━━ Given data
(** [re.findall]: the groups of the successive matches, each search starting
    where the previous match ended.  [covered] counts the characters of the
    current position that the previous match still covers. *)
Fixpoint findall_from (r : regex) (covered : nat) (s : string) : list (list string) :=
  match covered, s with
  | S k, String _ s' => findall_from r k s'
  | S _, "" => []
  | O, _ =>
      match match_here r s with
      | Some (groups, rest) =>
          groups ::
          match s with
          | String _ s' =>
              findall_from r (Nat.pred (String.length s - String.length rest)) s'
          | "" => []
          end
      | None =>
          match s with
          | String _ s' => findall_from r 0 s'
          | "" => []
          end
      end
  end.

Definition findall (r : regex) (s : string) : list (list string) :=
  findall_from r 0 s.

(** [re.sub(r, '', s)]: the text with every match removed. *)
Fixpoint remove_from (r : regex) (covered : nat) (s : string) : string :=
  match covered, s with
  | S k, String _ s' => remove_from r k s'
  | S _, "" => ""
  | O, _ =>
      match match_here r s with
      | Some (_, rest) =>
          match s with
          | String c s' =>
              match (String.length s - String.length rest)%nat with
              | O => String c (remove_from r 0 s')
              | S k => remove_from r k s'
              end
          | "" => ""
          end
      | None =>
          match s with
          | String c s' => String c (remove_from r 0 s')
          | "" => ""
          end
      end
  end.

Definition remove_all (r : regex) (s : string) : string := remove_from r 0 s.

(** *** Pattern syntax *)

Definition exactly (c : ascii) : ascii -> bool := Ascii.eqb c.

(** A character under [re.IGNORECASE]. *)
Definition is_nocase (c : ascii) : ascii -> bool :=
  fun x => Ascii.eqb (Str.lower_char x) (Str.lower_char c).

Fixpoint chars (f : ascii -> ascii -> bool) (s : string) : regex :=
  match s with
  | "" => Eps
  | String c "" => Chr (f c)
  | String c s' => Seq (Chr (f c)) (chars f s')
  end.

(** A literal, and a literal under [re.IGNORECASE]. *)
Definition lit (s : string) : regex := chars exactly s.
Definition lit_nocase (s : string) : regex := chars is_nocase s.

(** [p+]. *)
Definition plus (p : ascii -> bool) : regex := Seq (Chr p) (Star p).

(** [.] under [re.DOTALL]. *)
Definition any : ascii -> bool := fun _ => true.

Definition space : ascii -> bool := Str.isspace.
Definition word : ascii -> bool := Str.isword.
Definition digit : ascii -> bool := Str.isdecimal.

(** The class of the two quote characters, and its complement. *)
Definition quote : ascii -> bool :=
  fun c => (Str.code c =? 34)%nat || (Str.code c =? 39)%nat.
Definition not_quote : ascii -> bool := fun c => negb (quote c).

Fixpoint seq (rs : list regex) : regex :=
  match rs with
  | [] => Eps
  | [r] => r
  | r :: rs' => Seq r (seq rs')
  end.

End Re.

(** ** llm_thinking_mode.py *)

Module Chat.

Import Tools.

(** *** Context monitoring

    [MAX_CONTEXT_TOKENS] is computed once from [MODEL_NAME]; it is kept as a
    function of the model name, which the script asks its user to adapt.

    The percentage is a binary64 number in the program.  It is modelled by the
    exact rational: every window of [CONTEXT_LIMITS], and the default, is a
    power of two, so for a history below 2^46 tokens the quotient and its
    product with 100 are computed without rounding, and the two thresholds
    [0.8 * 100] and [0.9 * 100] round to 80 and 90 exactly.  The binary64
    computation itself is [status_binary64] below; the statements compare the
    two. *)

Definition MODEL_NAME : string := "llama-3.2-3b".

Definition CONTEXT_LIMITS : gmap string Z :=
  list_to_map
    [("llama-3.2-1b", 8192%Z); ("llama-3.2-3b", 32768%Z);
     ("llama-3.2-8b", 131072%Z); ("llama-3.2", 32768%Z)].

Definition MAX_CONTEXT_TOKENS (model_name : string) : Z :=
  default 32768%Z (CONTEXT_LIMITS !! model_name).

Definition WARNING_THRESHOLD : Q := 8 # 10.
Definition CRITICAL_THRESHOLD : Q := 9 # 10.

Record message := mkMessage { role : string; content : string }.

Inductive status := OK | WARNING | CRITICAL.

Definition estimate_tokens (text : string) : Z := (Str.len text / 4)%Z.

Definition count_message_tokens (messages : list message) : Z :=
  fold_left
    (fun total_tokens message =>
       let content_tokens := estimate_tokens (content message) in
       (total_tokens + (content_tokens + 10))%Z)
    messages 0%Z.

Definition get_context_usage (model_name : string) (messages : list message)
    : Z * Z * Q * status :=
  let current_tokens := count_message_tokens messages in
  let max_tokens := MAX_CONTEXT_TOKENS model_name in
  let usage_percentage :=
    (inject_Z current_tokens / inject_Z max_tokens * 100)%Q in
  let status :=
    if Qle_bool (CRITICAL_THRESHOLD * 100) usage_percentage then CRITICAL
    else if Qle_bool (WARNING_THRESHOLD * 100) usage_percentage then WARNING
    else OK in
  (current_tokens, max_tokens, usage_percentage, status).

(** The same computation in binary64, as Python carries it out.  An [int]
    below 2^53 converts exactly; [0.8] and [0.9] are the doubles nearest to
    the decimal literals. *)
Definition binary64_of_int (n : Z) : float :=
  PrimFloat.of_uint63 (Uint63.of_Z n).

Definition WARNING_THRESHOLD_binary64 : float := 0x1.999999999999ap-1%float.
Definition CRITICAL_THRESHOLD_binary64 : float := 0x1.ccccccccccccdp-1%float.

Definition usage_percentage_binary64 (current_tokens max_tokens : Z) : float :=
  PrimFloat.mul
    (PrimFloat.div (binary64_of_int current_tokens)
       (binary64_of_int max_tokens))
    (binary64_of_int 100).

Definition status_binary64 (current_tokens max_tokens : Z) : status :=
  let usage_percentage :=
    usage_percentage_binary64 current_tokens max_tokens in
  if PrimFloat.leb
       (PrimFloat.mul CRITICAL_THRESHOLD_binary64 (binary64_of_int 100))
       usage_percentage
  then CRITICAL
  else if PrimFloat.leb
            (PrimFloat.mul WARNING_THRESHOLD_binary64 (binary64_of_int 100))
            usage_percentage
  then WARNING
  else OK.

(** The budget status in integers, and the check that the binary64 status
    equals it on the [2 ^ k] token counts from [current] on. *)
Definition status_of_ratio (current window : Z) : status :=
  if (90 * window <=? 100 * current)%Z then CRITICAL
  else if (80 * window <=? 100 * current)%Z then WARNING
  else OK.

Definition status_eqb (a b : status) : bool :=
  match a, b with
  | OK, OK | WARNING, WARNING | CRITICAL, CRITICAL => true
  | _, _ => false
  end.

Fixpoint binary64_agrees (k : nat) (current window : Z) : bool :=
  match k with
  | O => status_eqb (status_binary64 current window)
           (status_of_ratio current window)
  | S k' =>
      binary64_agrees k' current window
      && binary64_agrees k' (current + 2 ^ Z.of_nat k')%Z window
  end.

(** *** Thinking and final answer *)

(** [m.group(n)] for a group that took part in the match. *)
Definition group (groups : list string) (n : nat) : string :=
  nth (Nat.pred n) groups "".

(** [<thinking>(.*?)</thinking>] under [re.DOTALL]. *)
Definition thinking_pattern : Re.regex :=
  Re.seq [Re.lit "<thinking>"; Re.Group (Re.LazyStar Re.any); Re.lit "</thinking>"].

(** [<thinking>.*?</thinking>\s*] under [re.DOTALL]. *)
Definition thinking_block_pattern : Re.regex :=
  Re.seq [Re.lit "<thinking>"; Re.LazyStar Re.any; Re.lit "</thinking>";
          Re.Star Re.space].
━━━━
| Try it |
Each record is to be transcribed exactly and in full.

| Reply |
(** [re.findall]: the groups of the successive matches, each search starting
    where the previous match ended.  [covered] counts the characters of the
    current position that the previous match still covers. *)
Fixpoint findall_from (r : regex) (covered : nat) (s : string) : list (list string) :=
  match covered, s with
  | S k, String _ s' => findall_from r k s'
  | S _, "" => []
  | O, _ =>
      match match_here r s with
      | Some (groups, rest) =>
          groups ::
          match s with
          | String _ s' =>
              findall_from r (Nat.pred (String.length s - String.length rest)) s'
          | "" => []
          end
      | None =>
          match s with
          | String _ s' => findall_from r 0 s'
          | "" => []
          end
      end
  end.

Definition findall (r : regex) (s : string) : list (list string) :=
  findall_from r 0 s.

(** [re.sub(r, '', s)]: the text with every match removed. *)
Fixpoint remove_from (r : regex) (covered : nat) (s : string) : string :=
  match covered, s with
  | S k, String _ s' => remove_from r k s'
  | S _, "" => ""
  | O, _ =>
      match match_here r s with
      | Some (_, rest) =>
          match s with
          | String c s' =>
              match (String.length s - String.length rest)%nat with
              | O => String c (remove_from r 0 s')
              | S k => remove_from r k s'
              end
          | "" => ""
          end
      | None =>
          match s with
          | String c s' => String c (remove_from r 0 s')
          | "" => ""
          end
      end
  end.

Definition remove_all (r : regex) (s : string) : string := remove_from r 0 s.

(** *** Pattern syntax *)

Definition exactly (c : ascii) : ascii -> bool := Ascii.eqb c.

(** A character under [re.IGNORECASE]. *)
Definition is_nocase (c : ascii) : ascii -> bool :=
  fun x => Ascii.eqb (Str.lower_char x) (Str.lower_char c).

Fixpoint chars (f : ascii -> ascii -> bool) (s : string) : regex :=
  match s with
  | "" => Eps
  | String c "" => Chr (f c)
  | String c s' => Seq (Chr (f c)) (chars f s')
  end.

(** A literal, and a literal under [re.IGNORECASE]. *)
Definition lit (s : string) : regex := chars exactly s.
Definition lit_nocase (s : string) : regex := chars is_nocase s.

(** [p+]. *)
Definition plus (p : ascii -> bool) : regex := Seq (Chr p) (Star p).

(** [.] under [re.DOTALL]. *)
Definition any : ascii -> bool := fun _ => true.

Definition space : ascii -> bool := Str.isspace.
Definition word : ascii -> bool := Str.isword.
Definition digit : ascii -> bool := Str.isdecimal.

(** The class of the two quote characters, and its complement. *)
Definition quote : ascii -> bool :=
  fun c => (Str.code c =? 34)%nat || (Str.code c =? 39)%nat.
Definition not_quote : ascii -> bool := fun c => negb (quote c).

Fixpoint seq (rs : list regex) : regex :=
  match rs with
  | [] => Eps
  | [r] => r
  | r :: rs' => Seq r (seq rs')
  end.

End Re.

(** ** llm_thinking_mode.py *)

Module Chat.

Import Tools.

(** *** Context monitoring

    [MAX_CONTEXT_TOKENS] is computed once from [MODEL_NAME]; it is kept as a
    function of the model name, which the script asks its user to adapt.

    The percentage is a binary64 number in the program.  It is modelled by the
    exact rational: every window of [CONTEXT_LIMITS], and the default, is a
    power of two, so for a history below 2^46 tokens the quotient and its
    product with 100 are computed without rounding, and the two thresholds
    [0.8 * 100] and [0.9 * 100] round to 80 and 90 exactly.  The binary64
    computation itself is [status_binary64] below; the statements compare the
    two. *)

Definition MODEL_NAME : string := "llama-3.2-3b".

Definition CONTEXT_LIMITS : gmap string Z :=
  list_to_map
    [("llama-3.2-1b", 8192%Z); ("llama-3.2-3b", 32768%Z);
     ("llama-3.2-8b", 131072%Z); ("llama-3.2", 32768%Z)].

Definition MAX_CONTEXT_TOKENS (model_name : string) : Z :=
  default 32768%Z (CONTEXT_LIMITS !! model_name).

Definition WARNING_THRESHOLD : Q := 8 # 10.
Definition CRITICAL_THRESHOLD : Q := 9 # 10.

Record message := mkMessage { role : string; content : string }.

Inductive status := OK | WARNING | CRITICAL.

Definition estimate_tokens (text : string) : Z := (Str.len text / 4)%Z.

Definition count_message_tokens (messages : list message) : Z :=
  fold_left
    (fun total_tokens message =>
       let content_tokens := estimate_tokens (content message) in
       (total_tokens + (content_tokens + 10))%Z)
    messages 0%Z.

Definition get_context_usage (model_name : string) (messages : list message)
    : Z * Z * Q * status :=
  let current_tokens := count_message_tokens messages in
  let max_tokens := MAX_CONTEXT_TOKENS model_name in
  let usage_percentage :=
    (inject_Z current_tokens / inject_Z max_tokens * 100)%Q in
  let status :=
    if Qle_bool (CRITICAL_THRESHOLD * 100) usage_percentage then CRITICAL
    else if Qle_bool (WARNING_THRESHOLD * 100) usage_percentage then WARNING
    else OK in
  (current_tokens, max_tokens, usage_percentage, status).

(** The same computation in binary64, as Python carries it out.  An [int]
    below 2^53 converts exactly; [0.8] and [0.9] are the doubles nearest to
    the decimal literals. *)
Definition binary64_of_int (n : Z) : float :=
  PrimFloat.of_uint63 (Uint63.of_Z n).

Definition WARNING_THRESHOLD_binary64 : float := 0x1.999999999999ap-1%float.
Definition CRITICAL_THRESHOLD_binary64 : float := 0x1.ccccccccccccdp-1%float.

Definition usage_percentage_binary64 (current_tokens max_tokens : Z) : float :=
  PrimFloat.mul
    (PrimFloat.div (binary64_of_int current_tokens)
       (binary64_of_int max_tokens))
    (binary64_of_int 100).

Definition status_binary64 (current_tokens max_tokens : Z) : status :=
  let usage_percentage :=
    usage_percentage_binary64 current_tokens max_tokens in
  if PrimFloat.leb
       (PrimFloat.mul CRITICAL_THRESHOLD_binary64 (binary64_of_int 100))
       usage_percentage
  then CRITICAL
  else if PrimFloat.leb
            (PrimFloat.mul WARNING_THRESHOLD_binary64 (binary64_of_int 100))
            usage_percentage
  then WARNING
  else OK.

(** The budget status in integers, and the check that the binary64 status
    equals it on the [2 ^ k] token counts from [current] on. *)
Definition status_of_ratio (current window : Z) : status :=
  if (90 * window <=? 100 * current)%Z then CRITICAL
  else if (80 * window <=? 100 * current)%Z then WARNING
  else OK.

Definition status_eqb (a b : status) : bool :=
  match a, b with
  | OK, OK | WARNING, WARNING | CRITICAL, CRITICAL => true
  | _, _ => false
  end.

Fixpoint binary64_agrees (k : nat) (current window : Z) : bool :=
  match k with
  | O => status_eqb (status_binary64 current window)
           (status_of_ratio current window)
  | S k' =>
      binary64_agrees k' current window
      && binary64_agrees k' (current + 2 ^ Z.of_nat k')%Z window
  end.

(** *** Thinking and final answer *)

(** [m.group(n)] for a group that took part in the match. *)
Definition group (groups : list string) (n : nat) : string :=
  nth (Nat.pred n) groups "".

(** [<thinking>(.*?)</thinking>] under [re.DOTALL]. *)
Definition thinking_pattern : Re.regex :=
  Re.seq [Re.lit "<thinking>"; Re.Group (Re.LazyStar Re.any); Re.lit "</thinking>"].

(** [<thinking>.*?</thinking>\s*] under [re.DOTALL]. *)
Definition thinking_block_pattern : Re.regex :=
  Re.seq [Re.lit "<thinking>"; Re.LazyStar Re.any; Re.lit "</thinking>";
          Re.Star Re.space].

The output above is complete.